2.在某个基因点上的固定在芯片的DNA的浓度是要比在此区域能与之配对的探针的浓度要高的。否则如果探针浓度高于固定在芯片上的DNA的浓度的话，那么每一个点上固定的DNA都将被探针结合，亮度变成与固定在点上dna的量有关，那么这时基因芯片就没有意义了。所以浓度一定是固定在芯片上的DNA在它的那个点上比较高。
3.基因芯片上最后扫描出来的亮度，是和该点附近上的能与之杂交的探针的浓度有关（而不是和整个杂交体系中该基因探针的总量有关）。毕竟只有在该点附近的探针能扩散过来与该点相杂交，而远离该点的对应探针根本无法扩散过来杂交。而很多没有扩散过来的探针到最后是被冲洗掉的。这就是为什么在量上是要大于固定在芯片上的DNA的量，但是在点的附近的浓度上又是小于它的。这个概念要细细体会。

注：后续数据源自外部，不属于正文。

Lemma invalidate_inv u s : rinv s → rinv (InvalidateUnitLocked u s).
Proof.
  rewrite !rinv_alt. intros [H1 H2]. split; simpl; [|done].
  intros k bk row Hk [Hrow _]%map_lookup_filter_Some. eauto.
Qed.

(** Any interleaving of the registry's calls. *)
Inductive registry_step (ttl : Z) : RequestBlockRegistry → RequestBlockRegistry → Prop :=
  | rs_register snapshot directory now req_id uuid u ids spans s :
      registry_step ttl s (Register snapshot directory ttl now req_id uuid u ids spans s).2
  | rs_release now req_id uuid s : registry_step ttl s (Release now req_id uuid s).2
  | rs_complete now req_id uuid u s : registry_step ttl s (Complete ttl now req_id uuid u s).2
  | rs_cancel now req_id uuid s : registry_step ttl s (CancelIfUnclaimed ttl now req_id uuid s).2
  | rs_status now keys s : registry_step ttl s (RegistryStatus now keys s).2
  | rs_claim now req_id uuid units owner s :
      registry_step ttl s (LookupAndClaim ttl now req_id uuid units owner s).2
  | rs_abandon req_id uuid owner s : registry_step ttl s (AbandonClaim req_id uuid owner s).2
  | rs_invalidate u s : registry_step ttl s (InvalidateUnitLocked u s).

Inductive registry_reachable (ttl : Z) : RequestBlockRegistry → Prop :=
  | rr_new : registry_reachable ttl RequestBlockRegistry_new
  | rr_step s s' : registry_reachable ttl s → registry_step ttl s s' → registry_reachable ttl s'.

Lemma registry_new_inv : rinv RequestBlockRegistry_new.
Proof.
  apply rinv_alt. split; simpl.
  - intros k bk row []. by rewrite lookup_empty in *.
  - intros k. rewrite !lookup_empty. repeat split; try done; by intros [].
Qed.

Lemma registry_step_inv ttl s s' : registry_step ttl s s' → rinv s → rinv s'.
Proof.
  intros [] Hinv.
  - unfold Register. destruct (Register_validate _ _ _ _ _ _); [by apply register_inv|done].
  - unfold Release. destruct (check_key req_id uuid); [|done]. by apply retire_inv, purge_inv.
  - by apply complete_inv.
  - by apply cancel_inv.
  - by apply purge_inv.
  - by apply claim_inv.
  - by apply abandon_inv.
  - by apply invalidate_inv.
Qed.

Lemma registry_reachable_inv ttl s : registry_reachable ttl s → rinv s.
Proof. induction 1; [apply registry_new_inv|by eapply registry_step_inv]. Qed.
End lookups.

(** ** Claim against cancellation *)
Lemma generation_rows_empty s k :
  (∀ bk row, request_blocks_ s !! bk = Some row → (bk.1, rb_uuid row) ≠ k) ↔
  generation_rows k (request_blocks_ s) = ∅.
Proof.
  split.
  - intros H. apply map_eq. intros bk. rewrite lookup_empty.
    apply map_lookup_filter_None. right. intros row Hrow [Ha Hb].
    apply (H bk row Hrow). destruct k; simpl in *; congruence.
  - intros H bk row Hrow <-. assert (generation_rows (bk.1, rb_uuid row) (request_blocks_ s) !! bk = Some row) as Hg.
    { by apply map_lookup_filter_Some. }
    by rewrite H, lookup_empty in Hg.
Qed.

Lemma cancelled_blocks_claim ttl now' req_id uuid s e units owner :
  cancelled_ s !! (req_id, uuid) = Some e → now' < e →
  (LookupAndClaim ttl now' req_id uuid units owner s).1 = Err kInvalidArgument.
Proof.
  intros He Hlt. unfold LookupAndClaim. rewrite bool_decide_true; [done|].
  exists e. by apply purge_cancelled.
Qed.
Lemma cancelled_blocks_register directory ttl now' req_id uuid s e u ids spans :
  cancelled_ s !! (req_id, uuid) = Some e → now' < e →
  (Register_locked directory ttl now' req_id uuid u ids spans s).1 = Err kInvalidArgument.
Proof.
  intros He Hlt. unfold Register_locked. destruct (IsRegisteredLocked u directory); [|done]. simpl.
  rewrite bool_decide_true; [done|]. exists e. by apply purge_cancelled.
Qed.

Lemma collect_rows_ok s req_id uuid units acc result :
  (∀ u row, acc !! u = Some row →
     request_blocks_ s !! (req_id, u) = Some row ∧ rb_uuid row = uuid) →
  collect_rows s req_id uuid units acc = Ok result →
  (∀ u row, result !! u = Some row →
     request_blocks_ s !! (req_id, u) = Some row ∧ rb_uuid row = uuid) ∧
  (∀ u, u ∈ units ∨ is_Some (acc !! u) → is_Some (result !! u)).
Proof.
  revert acc; induction units as [|u units IH]; intros acc Hacc; simpl.
  { intros [= <-]. split; [done|]. set_solver. }
  destruct (request_blocks_ s !! (req_id, u)) as [row|] eqn:E; [|done].
  destruct (Z.eqb_spec (rb_uuid row) uuid) as [Hu|]; [|done]. simpl. intros Hr.
  destruct (IH (match acc !! u with Some _ => acc | None => <[u:=row]> acc end)) as [H1 H2]; [|done|].
  { intros v row'. destruct (acc !! u) eqn:Eu; [by apply Hacc|].
    rewrite lookup_insert_Some. intros [[<- <-]|[_ Hv]]; [done|by apply Hacc]. }
  split; [done|]. intros v Hv. apply H2.
  destruct (decide (v = u)) as [->|Hne].
  - right. destruct (acc !! u) eqn:Eu; [by rewrite Eu; eauto|]. rewrite lookup_insert_eq. eauto.
  - destruct Hv as [Hv|Hv]; [left; set_solver|]. right.
    destruct (acc !! u) eqn:Eu; [done|]. by rewrite lookup_insert_ne.
Qed.

Lemma retired_unknown key s : key_status (RetireLocked key s).2 key = kUnknown.
Proof.
  unfold key_status. simpl. rewrite !lookup_delete_eq.
  rewrite !bool_decide_false by (intros []; done).
  rewrite bool_decide_true; [done|].
  apply (generation_rows_empty (RetireLocked key s).2). intros bk row Hrow.
  by apply without_generation_Some in Hrow as [_ ?].
Qed.

Lemma claimed_blocks_cancel ttl now' req_id uuid s e :
  rinv s → check_key req_id uuid = OkStatus →
  claimed_ s !! (req_id, uuid) = Some e → now' < e →
  (CancelIfUnclaimed ttl now' req_id uuid s).1 = Ok false ∧
  request_blocks_ (CancelIfUnclaimed ttl now' req_id uuid s).2 = request_blocks_ s.
Proof.
  intros Hinv Hk He Hlt. unfold CancelIfUnclaimed. rewrite Hk.
  rewrite (bool_decide_false (is_Some (cancelled_ _ !! _))).
  - rewrite bool_decide_true; [done|]. exists e. simpl. by apply map_lookup_filter_Some.
  - intros [e' He']. simpl in He'. apply map_lookup_filter_Some in He' as [He' _].
    pose proof (rinv_cancelled s Hinv (req_id, uuid)) as Hc. rewrite He in Hc.
    discriminate Hc. eauto.
Qed.

(** ** Properties *)

(** In every reachable registry, whatever the interleaving of calls and
    clock readings: a generation is claimed exactly when it has a recorded unit
    set and a non-empty set of owners; a cancelled generation is not claimed and
    no producer row of it exists; and a claimed generation always still waits
    for a vote (one all of whose ranks have voted has been retired). *)
Theorem registry_lifecycle_invariant ttl s :
  registry_reachable ttl s →
  (∀ k, is_Some (claimed_ s !! k) ↔
     is_Some (claimed_units_ s !! k) ∧ ∃ os, claimed_owners_ s !! k = Some os ∧ os ≠ ∅) ∧
  (∀ k, is_Some (cancelled_ s !! k) →
     claimed_ s !! k = None ∧ generation_rows k (request_blocks_ s) = ∅) ∧
  (∀ k us c, claimed_units_ s !! k = Some us → completed_units_ s !! k = Some c →
     ∃ u, u ∈ us ∧ u ∉ voted c).
Proof.
  intros Hinv%registry_reachable_inv. destruct Hinv as [H1 H2 H3 H4 H5 H6].
  split; [|split].
  - intros k. specialize (H1 k); specialize (H2 k). split.
    + intros Hk. split; [by apply H1|]. destruct (proj1 H2 Hk) as [os Hos]. eauto.
    + intros [_ (os & Hos & _)]. apply H2. eauto.
  - intros k Hk. split; [by apply H4|]. apply generation_rows_empty. eauto.
  - intros k us c Hus Hc. specialize (H6 k us c Hus Hc).
    destruct (decide (us ∖ voted c = ∅)) as [He|He].
    + exfalso. apply H6. set_solver.
    + apply set_choose_L in He as [u Hu]. exists u. set_solver.
Qed.

(** *** Completion votes *)

(** A vote of an expected unit on a live claim. *)
Lemma Complete_claimed ttl now req_id uuid u s us e :
  check_key req_id uuid = OkStatus →
  claimed_ s !! (req_id, uuid) = Some e → now < e →
  claimed_units_ s !! (req_id, uuid) = Some us → u ∈ us →
  let s1 := PurgeLocked now s in
  let votes := match completed_units_ s1 !! (req_id, uuid) with Some c => voted c | None => ∅ end in
  let s2 := mkRegistry (request_blocks_ s1) (claimed_ s1) (claimed_units_ s1) (claimed_owners_ s1)
              (<[(req_id, uuid) := mkCompletions ({[u]} ∪ votes) (now + ttl)]> (completed_units_ s1))
              (cancelled_ s1) in
  Complete ttl now req_id uuid u s =
    if bool_decide (us ⊆ {[u]} ∪ votes)
    then (Ok (RetireLocked (req_id, uuid) s2).1, (RetireLocked (req_id, uuid) s2).2)
    else (Ok 0, s2).
Proof.
  intros Hk He Hlt Hus Hu. unfold Complete. rewrite Hk.
  assert (claimed_units_ (PurgeLocked now s) !! (req_id, uuid) = Some us) as -> by
    (apply purge_units; eauto).
  cbn [has_value negb andb]. rewrite (bool_decide_true (u ∈ us)) by done.
  rewrite andb_false_r. done.
Qed.

(** Votes in order, each with its clock reading. *)
Fixpoint run_completes (ttl : Z) (req_id : string) (uuid : Z) (votes : list (Z * RaidenId))
    (s : RequestBlockRegistry) : list (StatusOr Z) * RequestBlockRegistry :=
  match votes with
  | [] => ([], s)
  | (now, u) :: rest =>
      let '(r, s) := Complete ttl now req_id uuid u s in
      let '(rs, s) := run_completes ttl req_id uuid rest s in (r :: rs, s)
  end.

正常应该携带荧光的DNA多，不过携带荧光的一般是靶DNA，固定在芯片上的才是探针吧，至于为什么因为点在芯片上的液体量是极少的。

关于芯片上的DNA浓度我认为不成立，因为它已经是固相的了，它与液体中dna的杂交应该是一个动态平衡的过程，一方面受到互补序列的吸引，一方面又自由扩散，所有最后杂交量受液体dna浓度以及环境（包括温度和溶液离子浓度）的影响 ，当然到一定程度就饱和了。

我觉的一般基因芯片应该最求饱和的情况，因为基因芯片是检测基因型的，而不是检测浓度的，信号越强越好，但有时也会控制浓度以防止两个近似的序列产生假阳性信号
而表达谱芯片是依靠两种不同荧光标记的比例来比较两种表达情况的，也不是靠结合的dna量来测量浓度。

做的是CDNA芯片麽？是固定的多，因为你荧光CY3和CY5标记是做探针用的。